A 25 year-old who starts saving $100 a month for retirement today will have $264,112 by 65. If they wait a decade, they’ll only have $122,808 – or less than half that amount. Unless their student loan interest rates are in the double digits, it’s better to pay the minimum on those loans and put away money in their 401k or IRA.
They could also be setting themselves back by not taking advantage of employer contributions to their 401k. This is essentially free money they’re leaving on the table – something this generation can’t afford to do.
What Millennials Aren’t Spending Their Money On
Growing up during the housing bust was a formative experience for millennials, partly because it showed them how dangerous home ownership could be. The Great Recession also changed how willing banks were to lend money to people with poor credit scores or low salaries, both qualities that often describe millennials.
Millennials are half as likely to buy a home as Gen X was at their age, mostly because they’re more likely to be sub-prime borrowers and have smaller salaries than older generations. When they do buy homes, they opt for value. Millennials spend an average $71,791 on houses compared to $181,256 for Baby Boomers.
However, they do spend more on rent, about $552 a month compared to $375 for Gen X. Renting in many cities is more expensive than owning a home, and millennials who don’t feel ready to buy are at a disadvantage. On top of that, younger generations are flocking to major cities where the affordable housing crisis continues to spiral out of control.

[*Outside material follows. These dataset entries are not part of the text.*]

(** * Agent Passport middleware (FastAPI): a shallow embedding

    The development follows the four modules of
    [middleware/fastapi/src/agent_passport_middleware]:

    - [policy_enforcement_v2.py]  (module [PolicyEnforcementV2])
    - [middleware_simple.py]      (module [MiddlewareSimple])
    - [middleware_v2.py]          (module [MiddlewareV2])
    - [middleware_v3.py]          (module [MiddlewareV3])

    Python values that come out of JSON are values of [json]; Python's
    exceptions are values of [exn]; an [async def] is a computation in
    the monad [M], which threads the process-wide verification cache,
    the number of clock readings taken so far and the trace of the
    external effects performed (HTTP calls, SDK calls, the downstream
    handler, log lines).  Whatever the code obtains from outside the
    repository's sources (the network, the clock, the [agent_passport]
    SDK, the downstream handler) is an oracle: a field of [Env] or
    [SDK], or the argument [call_next]. *)

From Stdlib Require Import ZArith String Ascii List Bool Lia.
From stdpp Require Import base option list gmap strings pretty.

Set Warnings "-register-all".

Open Scope string_scope.
Open Scope Z_scope.
Open Scope list_scope.

(* ===================================================================== *)
(** ** Python values *)
(* ===================================================================== *)

(** A value decoded from JSON.  Numbers are the integers (floating point
    numbers are not modelled).  An object is the list of its bindings in
    insertion order, one binding per key. *)
Inductive json : Type :=
| JNull
| JBool (b : bool)
| JNum (n : Z)
| JStr (s : string)
| JArr (items : list json)
| JObj (fields : list (string * json)).

(** Python's truth value testing ([bool(v)]). *)
Definition truthy (v : json) : bool :=
  match v with
  | JNull => false
  | JBool b => b
  | JNum n => negb (n =? 0)
  | JStr s => negb (String.eqb s "")
  | JArr items => match items with [] => false | _ => true end
  | JObj fields => match fields with [] => false | _ => true end
  end.

(** [type(v).__name__]. *)
Definition type_name (v : json) : string :=
  match v with
  | JNull => "NoneType"
  | JBool _ => "bool"
  | JNum _ => "int"
  | JStr _ => "str"
  | JArr _ => "list"
  | JObj _ => "dict"
  end.

(** Lookup in a dict: the first binding of the key. *)
Fixpoint assoc {A : Type} (k : string) (d : list (string * A)) : option A :=
  match d with
  | [] => None
  | (k', v) :: rest => if String.eqb k k' then Some v else assoc k rest
  end.

(** [d.get(k, default)] on a dict. *)
Definition dict_get {A : Type} (d : list (string * A)) (k : string) (default : A) : A :=
  match assoc k d with
  | Some v => v
  | None => default
  end.

(** [d.values()]. *)
Definition dict_values {A : Type} (d : list (string * A)) : list A := map snd d.

(** [d[k] = v]: the value of an existing key is replaced in place, a new
    key is appended. *)
Fixpoint dict_set {A : Type} (k : string) (v : A) (d : list (string * A))
  : list (string * A) :=
  match d with
  | [] => [(k, v)]
  | (k', v') :: rest =>
      if String.eqb k k' then (k, v) :: rest else (k', v') :: dict_set k v rest
  end.

(** [d.update(items)]. *)
Definition dict_update {A : Type} (d items : list (string * A)) : list (string * A) :=
  fold_left (fun acc kv => dict_set (fst kv) (snd kv) acc) items d.

(** [all(vs)] on a list of values. *)
Definition py_all (vs : list json) : bool := forallb truthy vs.

(** [s[n:]]. *)
Fixpoint string_drop (n : nat) (s : string) : string :=
  match n, s with
  | O, _ => s
  | S n', String _ s' => string_drop n' s'
  | S _, EmptyString => EmptyString
  end.

(** [needle in haystack] on strings. *)
Fixpoint contains (needle haystack : string) : bool :=
  if String.prefix needle haystack then true
  else match haystack with
       | EmptyString => false
       | String _ rest => contains needle rest
       end.

(** [x or y] where [x] is an optional string ([None] and [""] are falsy). *)
Definition str_truthy (x : option string) : bool :=
  match x with
  | Some s => negb (String.eqb s "")
  | None => false
  end.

Renting isn’t always a bad thing, according to financial advisor Marguerita Cheng, CFP® of Blue Ocean Global Wealth who frequently works with millennials.
“Rent does represent a larger portion of their income, but we have to understand that if they don’t have a car, they aren’t paying for parking, gas, insurance or a car payment,” she said.
Overall, millennials are overcoming the unique challenges that face their generation and most of them are doing so responsibly.
While some of them are acquiring too much debt and increasing their living expenses, others are doing a good job saving and investing their hard-earned money. Let’s hope their habits rub off on their peers.